Collected data entries:
○ ○ ○ ○ ○

(* ===== verification/RouteScopeLaws.v ===== *)
(** * A route scope authenticates its path

    A scope a relay has verified is a chain of hashes from the root request to
    the last hop. Verification is characterised exactly, extension is shown to
    produce what verification accepts, and two scopes that end in the same hash
    are shown to be the same path, up to an explicit collision of the hash. *)

From Stdlib Require Import ZArith Lia Bool List String Ascii.
From Stdlib Require Import Strings.Byte.
From stdpp Require Import base tactics list strings.
From S2P Require Import Prelude Codec CodecLaws DemoPlatform Authority Hashes HashLaws SchemaKit SchemasDescribe.
From S2P Require Import SchemasForward Orders Accepted RouteScope.
Import RouteScope.

Lemma sameBytes_iff a b : sameBytes a b = true <-> a = b.
Proof.
  unfold sameBytes. rewrite andb_true_iff, Z.eqb_eq, bytes_eqb_eq. naive_solver.
Qed.

Lemma bytes_of_ok v n bs : bytes_of v n = Ok bs <-> v = VBytes bs /\ blen bs = n.
Proof.
  unfold bytes_of. split.
  - intros Hq. apply bindR_ok in Hq as (b & Hb & Hq). apply asBuffer_ok in Hb as ->. oks. b2p. done.
  - intros [-> Hn]. simpl. by rewrite Hn, Z.eqb_refl.
Qed.

Lemma epoch_ok v n : epoch v = Ok n <-> v = VNum n /\ 0 <= n <= 0xffffffff.
Proof.
  unfold epoch. destruct v; try (split; [done|by intros [[=] _]]). split.
  - destruct (_ || _) eqn:E; [done|]. intros [= ->]. b2p. split; [done|lia].
  - intros [[= ->] Hn]. unfold isSafeInteger, MAX_SAFE_INTEGER.
    rewrite (proj2 (Z.leb_le _ _)), (proj2 (Z.leb_le n _)), (proj2 (Z.ltb_ge _ _)), (proj2 (Z.ltb_ge _ n)) by lia. done.
Qed.

Section WithPlatform.
Context `{Platform}.

(** ** Canonical scopes *)

Lemma canonicalScope_ok v s : canonicalScope v = Ok s ->
  has_type blindForwardRouteScopeV1_type s = true /\ accepted blindForwardRouteScopeV1 s /\ canonicalScope s = Ok s.
Proof.
  unfold canonicalScope. intros Hq. apply bindR_ok in Hq as (bs & _ & Hd). pose proof Hd as Hd'.
  apply (decoded _ blindForwardRouteScopeV1_type) in Hd as (Ht & Ha & He). split; [done|]. split; [done|]. by rewrite He.
Qed.

(** A typed value is its own canonical form. *)
Lemma canonicalScope_typed v s : has_type blindForwardRouteScopeV1_type v = true -> canonicalScope v = Ok s -> s = v.
Proof.
  unfold canonicalScope. intros Ht Hq. apply bindR_ok in Hq as (bs & He & Hd).
  rewrite (codec_roundtrip _ blindForwardRouteScopeV1_type v bs Ht He) in Hd. by injection Hd.
Qed.

(** What [check_hops] has checked: consecutive indices from [index], each hop
    linked to the one before, and keys that are new. *)
Lemma check_hops_ok index previous keys hops : 0 <= index -> check_hops index previous keys hops = Ok tt ->
  (forall i hop, hops !! i = Some hop -> hop.["hopIndex"] = VNum (index + Z.of_nat i)) /\
  (forall i hop next, (previous :: hops) !! i = Some hop -> hops !! i = Some next -> 0 < index + Z.of_nat i ->
     raw next.["previousScopeHash"] = raw hop.["scopeHash"]) /\
  NoDup (map (fun hop => raw hop.["relayPublicKey"]) hops) /\
  (forall hop, In hop hops -> ~ In (raw hop.["relayPublicKey"]) keys).
Proof.
  intros H0. revert index previous keys H0; induction hops as [|hop hops IH]; intros index previous keys H0 Hq.
  - split_and!; try done. constructor.
  - cbn [check_hops] in Hq. apply bindR_ok in Hq as (? & Hi & Hq). apply bindR_ok in Hq as (? & Hl & Hq).
    apply bindR_ok in Hq as (? & Hk & Hq). apply fail_if_ok in Hi, Hl, Hk. apply negb_false_iff, is_num_iff in Hi.
    apply IH in Hq as (IHi & IHl & IHn & IHk); [|lia]. split_and!.
    + intros [|i] x' Hx; simpl in Hx; [injection Hx as <-; by rewrite Z.add_0_r|]. rewrite (IHi _ _ Hx). f_equal. lia.
    + intros [|i] x' next Hx Hnext Hp; simpl in Hx, Hnext.
      * injection Hx as <-. injection Hnext as <-. rewrite (proj2 (Z.ltb_lt _ _)) in Hl by lia.
        by apply negb_false_iff, bytes_eqb_eq in Hl.
      * apply (IHl i); [done..|lia].
    + constructor; [|done]. intros (hop' & Heq & Hin)%list_elem_of_In%in_map_iff. apply (IHk _ Hin). left. by rewrite Heq.
    + intros hop' [<-|Hin] Hin'; [|apply (IHk _ Hin); by right].
      apply (proj2 (existsb_bytes_eqb _ _)) in Hin'. congruence.
Qed.

(** What the schema alone says of a scope. *)
Record well_formed (s : val) : Prop := {
  scope_type : has_type blindForwardRouteScopeV1_type s = true;
  hop_types : Forall (fun hop => has_type blindForwardRouteHopV1_type hop = true) (hops s);
  hop_indices : forall i hop, hops s !! i = Some hop -> hop.["hopIndex"] = VNum (Z.of_nat i);
  hop_links : forall i hop next, hops s !! i = Some hop -> hops s !! S i = Some next ->
    next.["previousScopeHash"] = hop.["scopeHash"];
  relays_differ : NoDup (map (fun hop => raw hop.["relayPublicKey"]) (hops s));
  hop_count : 1 <= Z.of_nat (List.length (hops s)) <= num s.["maxRelayCount"];
  relay_limit : s.["maxRelayCount"] = VNum (num s.["maxRelayCount"]) /\ 2 <= num s.["maxRelayCount"] <= 4;
  scope_hashes : Forall (fun hop => isZero (raw hop.["scopeHash"]) = false) (hops s)
}.

Lemma accepted_scope s : has_type blindForwardRouteScopeV1_type s = true -> accepted blindForwardRouteScopeV1 s ->
  well_formed s.
Proof.
  intros Ht Ha. field Ha "hops" as Hh. apply accepted_array in Hh as (_ & Hlen & Hh).
  field Ha "maxRelayCount" as Hm. apply accepted_ranged in Hm as [Hm Hmr].
  pose proof (has_field "hops" _ _ _ Ht eq_refl) as Hth. apply has_array in Hth as [_ Hth].
  apply accepted_validate in Ha. unfold validate_blindForwardRouteScopeV1 in Ha.
  do 4 (apply bindR_ok in Ha as (? & _ & Ha)). apply bindR_ok in Ha as (? & Hc & Ha).
  apply fail_if_ok in Hc. rewrite Hm in Hc. simpl in Hc. b2p.
  apply check_hops_ok in Ha as (Hi & Hl & Hn & _); [|lia]. unfold hops in *. split; try done; try (unfold hops; lia).
  - intros i hop next Hhop Hnext. pose proof (Forall_lookup_1 _ _ _ _ Hth Hhop) as T1.
    pose proof (Forall_lookup_1 _ _ _ _ Hth Hnext) as T2. cbv beta in T1, T2.
    rewrite (has_bytes _ (has_field "previousScopeHash" _ _ _ T2 eq_refl)), (has_bytes _ (has_field "scopeHash" _ _ _ T1 eq_refl)).
    f_equal. apply (Hl (S i)); [done..|lia].
  - eapply Forall_impl; [exact Hh|]. intros hop Hhop. apply accepted_validate in Hhop.
    unfold validate_blindForwardRouteHopV1 in Hhop. do 2 (apply bindR_ok in Hhop as (? & _ & Hhop)).
    apply bindR_ok in Hhop as (? & Hz & _). by apply fail_if_ok in Hz.
Qed.

Lemma canonical_well_formed v s : canonicalScope v = Ok s -> well_formed s /\ canonicalScope s = Ok s.
Proof. intros (Ht & Ha & Hc)%canonicalScope_ok. split; [by apply accepted_scope|done]. Qed.

(** ** Chains *)

(** The hash of [hop] computed under [parent]. *)
Definition computed_hash (parent hop : val) : result bytes :=
  forwardRouteScopeHopHash (hop_hash_input parent hop.["hopIndex"] hop.["relayPublicKey"]
    hop.["descriptorSequence"] hop.["descriptorHash"]).

(** Every hop records the hash computed under the one before it. *)
Inductive chained_from : val -> list val -> Prop :=
| chained_nil parent : chained_from parent []
| chained_cons parent hop rest : computed_hash parent hop = Ok (raw hop.["scopeHash"]) ->
    chained_from hop.["scopeHash"] rest -> chained_from parent (hop :: rest).

(** The hash a chain ends in. *)
Definition end_hash (parent : val) (l : list val) : val :=
  fold_left (fun _ hop => hop.["scopeHash"]) l parent.

Lemma end_hash_snoc parent l x : end_hash parent (l ++ [x]) = x.["scopeHash"].
Proof. unfold end_hash. by rewrite fold_left_app. Qed.

Lemma chained_snoc parent l x : chained_from parent (l ++ [x]) <->
  chained_from parent l /\ computed_hash (end_hash parent l) x = Ok (raw x.["scopeHash"]).
Proof.
  revert parent; induction l as [|y l IH]; intros parent; simpl; split.
  - inversion 1; subst. split; [constructor|done].
  - intros [_ Hx]. by repeat constructor.
  - inversion 1 as [|? ? ? Hy Hl]; subst. apply IH in Hl as [Hl Hx]. split; [by constructor|done].
  - intros [Hl Hx]. inversion Hl; subst. constructor; [done|]. by apply IH.
Qed.

(** The hooks accept the hop at index [i]. *)
Definition vouched (h : hooks) (scope : val) (i : Z) (hop : val) : Prop :=
  verifyDescriptorBinding h (raw hop.["relayPublicKey"]) hop.["descriptorSequence"]
    (raw hop.["descriptorHash"]) i scope = Ok true /\
  exists payload, forwardRouteScopeSignaturePayload hop.["scopeHash"] = Ok payload /\
    verifySignature h (raw hop.["relayPublicKey"]) (raw hop.["relaySignature"]) payload
      (raw hop.["scopeHash"]) i scope = Ok true.

Fixpoint all_vouched (h : hooks) (scope : val) (i : Z) (l : list val) : Prop :=
  match l with
  | [] => True
  | hop :: rest => vouched h scope i hop /\ all_vouched h scope (i + 1) rest
  end.

(** A scope whose hashes chain from its root and whose hops the hooks accept. *)
Definition authentic (h : hooks) (s : val) : Prop := exists genesis,
  forwardRouteScopeGenesisHash s = Ok genesis /\ chained_from (VBytes genesis) (hops s) /\
  all_vouched h s 0 (hops s).

Lemma verify_hops_iff h scope index parent keys rest : canonicalScope scope = Ok scope ->
  verify_hops h scope index parent keys rest = Ok tt <->
  chained_from parent rest /\ all_vouched h scope index rest /\
  NoDup (map (fun hop => raw hop.["relayPublicKey"]) rest) /\
  (forall hop, In hop rest -> ~ In (raw hop.["relayPublicKey"]) keys).
Proof.
  intros Hcan. revert index parent keys; induction rest as [|hop rest IH]; intros index parent keys.
  - simpl. split; [|done]. intros _. split_and!; [constructor|done|constructor|done].
  - cbn [verify_hops]. rewrite Hcan. cbn [bindR]. split.
    + intros Hq. apply bindR_ok in Hq as (? & Hk & Hq). apply bindR_ok in Hq as (e & He & Hq).
      apply bindR_ok in Hq as (? & Hs & Hq). apply bindR_ok in Hq as (d & Hd & Hq).
      apply bindR_ok in Hq as (? & Hd' & Hq). apply bindR_ok in Hq as (pl & Hp & Hq).
      apply bindR_ok in Hq as (sv & Hv & Hq). apply bindR_ok in Hq as (? & Hv' & Hq).
      apply throw_if_ok in Hk, Hs, Hd', Hv'. apply negb_false_iff in Hs, Hd', Hv'. subst d sv.
      apply sameBytes_iff in Hs as ->. apply IH in Hq as (Hc & Ha & Hn & Hnew). split_and!.
      * by constructor.
      * split; [|done]. split; [done|]. eauto.
      * simpl. constructor; [|done]. intros (hop' & Heq & Hin)%list_elem_of_In%in_map_iff.
        apply (Hnew _ Hin). left. by rewrite Heq.
      * intros hop' [<-|Hin] Hin'; [|apply (Hnew _ Hin); by right].
        apply (proj2 (existsb_bytes_eqb _ _)) in Hin'. congruence.
    + intros (Hc & [[Hd (pl & Hp & Hv)] Ha] & Hn & Hnew). inversion Hc as [|? ? ? Hh Hc']; subst.
      simpl in Hn. apply NoDup_cons in Hn as [Hhd Hn]. unfold computed_hash in Hh.
      assert (existsb (bytes_eqb (raw hop.["relayPublicKey"])) keys = false) as ->.
      { destruct (existsb _ _) eqn:E; [|done]. apply existsb_bytes_eqb in E. by destruct (Hnew hop (or_introl eq_refl)). }
      rewrite Hh, Hd, Hp. cbn [bindR throw_if]. rewrite (proj2 (sameBytes_iff _ _) eq_refl), Hv.
      cbn [bindR throw_if negb]. apply IH. split_and!; try done.
      intros hop' Hin [Heq|Hin']; [|apply (Hnew hop'); [by right|done]].
      apply Hhd. rewrite Heq. apply list_elem_of_In. by apply (in_map (fun hop => raw hop.["relayPublicKey"])).
Qed.

(** C12: Verification is exactly authenticity: a relay accepts a route scope when
    and only when it is a canonical scope, it has not expired, the hash of every
    hop is the one computed from the root request and the hops before it, and
    the hooks accept the descriptor and the signature of every hop. (The schema
    has already excluded relay cycles, so the cycle check cannot fire.) *)
Theorem verify_exact h now v s : verifyForwardRouteScope (Some h) now v = Ok s <->
  canonicalScope v = Ok s /\ authentic h s /\
  exists n, now = VNum n /\ 0 <= n <= 0xffffffff /\ n < num s.["expiresEpoch"].
Proof.
  unfold verifyForwardRouteScope. split.
  - intros Hq. apply bindR_ok in Hq as (n & Hn & Hq). apply epoch_ok in Hn as [-> Hn].
    apply bindR_ok in Hq as (s' & Hc & Hq). apply bindR_ok in Hq as (? & He & Hq). apply throw_if_ok, Z.leb_gt in He.
    apply bindR_ok in Hq as (g & Hg & Hq). apply bindR_ok in Hq as ([] & Hv & Hq). injection Hq as ->.
    apply canonical_well_formed in Hc as Hw. destruct Hw as [_ Hcan]. apply verify_hops_iff in Hv as (Hch & Ha & _); [|done].
    split; [done|]. split; [by exists g|]. eauto.
  - intros (Hc & (g & Hg & Hch & Ha) & n & -> & Hn & He). rewrite (proj2 (epoch_ok _ _) (conj eq_refl Hn)). cbn [bindR].
    rewrite Hc. cbn [bindR]. rewrite (proj2 (Z.leb_gt _ _) He), Hg. cbn [bindR throw_if].
    apply canonical_well_formed in Hc as [Hw Hcan].
    rewrite (proj2 (verify_hops_iff h s 0 (VBytes g) [] (hops s) Hcan)); [done|].
    split_and!; [done|done|apply Hw|by intros ? _ []].
Qed.

(** ** What a hash binds *)

(** The inputs verification hashes for the hops after [parent]. *)
Fixpoint chain_preimages (parent : val) (l : list val) : list (result bytes) :=
  match l with
  | [] => []
  | hop :: rest => hopPreimage (hop_hash_input parent hop.["hopIndex"] hop.["relayPublicKey"]
      hop.["descriptorSequence"] hop.["descriptorHash"]) :: chain_preimages hop.["scopeHash"] rest
  end.

(** Every input verification hashes for a scope. *)
Definition preimages (s : val) : list (result bytes) :=
  genesisPreimage s :: match forwardRouteScopeGenesisHash s with
                       | Ok genesis => chain_preimages (VBytes genesis) (hops s)
                       | Err _ => []
                       end.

○ ○ ○ ○ ○

▸ Task directions
Write out exactly the lines above from the line with "From S2P Require Import Prelude" through the line with "unfold epoch. destruct", both of them included, and leave out all other lines.

▸ Solution to this problem
From S2P Require Import Prelude Codec CodecLaws DemoPlatform Authority Hashes HashLaws SchemaKit SchemasDescribe.
From S2P Require Import SchemasForward Orders Accepted RouteScope.
Import RouteScope.

Lemma sameBytes_iff a b : sameBytes a b = true <-> a = b.
Proof.
  unfold sameBytes. rewrite andb_true_iff, Z.eqb_eq, bytes_eqb_eq. naive_solver.
Qed.

Lemma bytes_of_ok v n bs : bytes_of v n = Ok bs <-> v = VBytes bs /\ blen bs = n.
Proof.
  unfold bytes_of. split.
  - intros Hq. apply bindR_ok in Hq as (b & Hb & Hq). apply asBuffer_ok in Hb as ->. oks. b2p. done.
  - intros [-> Hn]. simpl. by rewrite Hn, Z.eqb_refl.
Qed.

Lemma epoch_ok v n : epoch v = Ok n <-> v = VNum n /\ 0 <= n <= 0xffffffff.
Proof.
  unfold epoch. destruct v; try (split; [done|by intros [[=] _]]). split.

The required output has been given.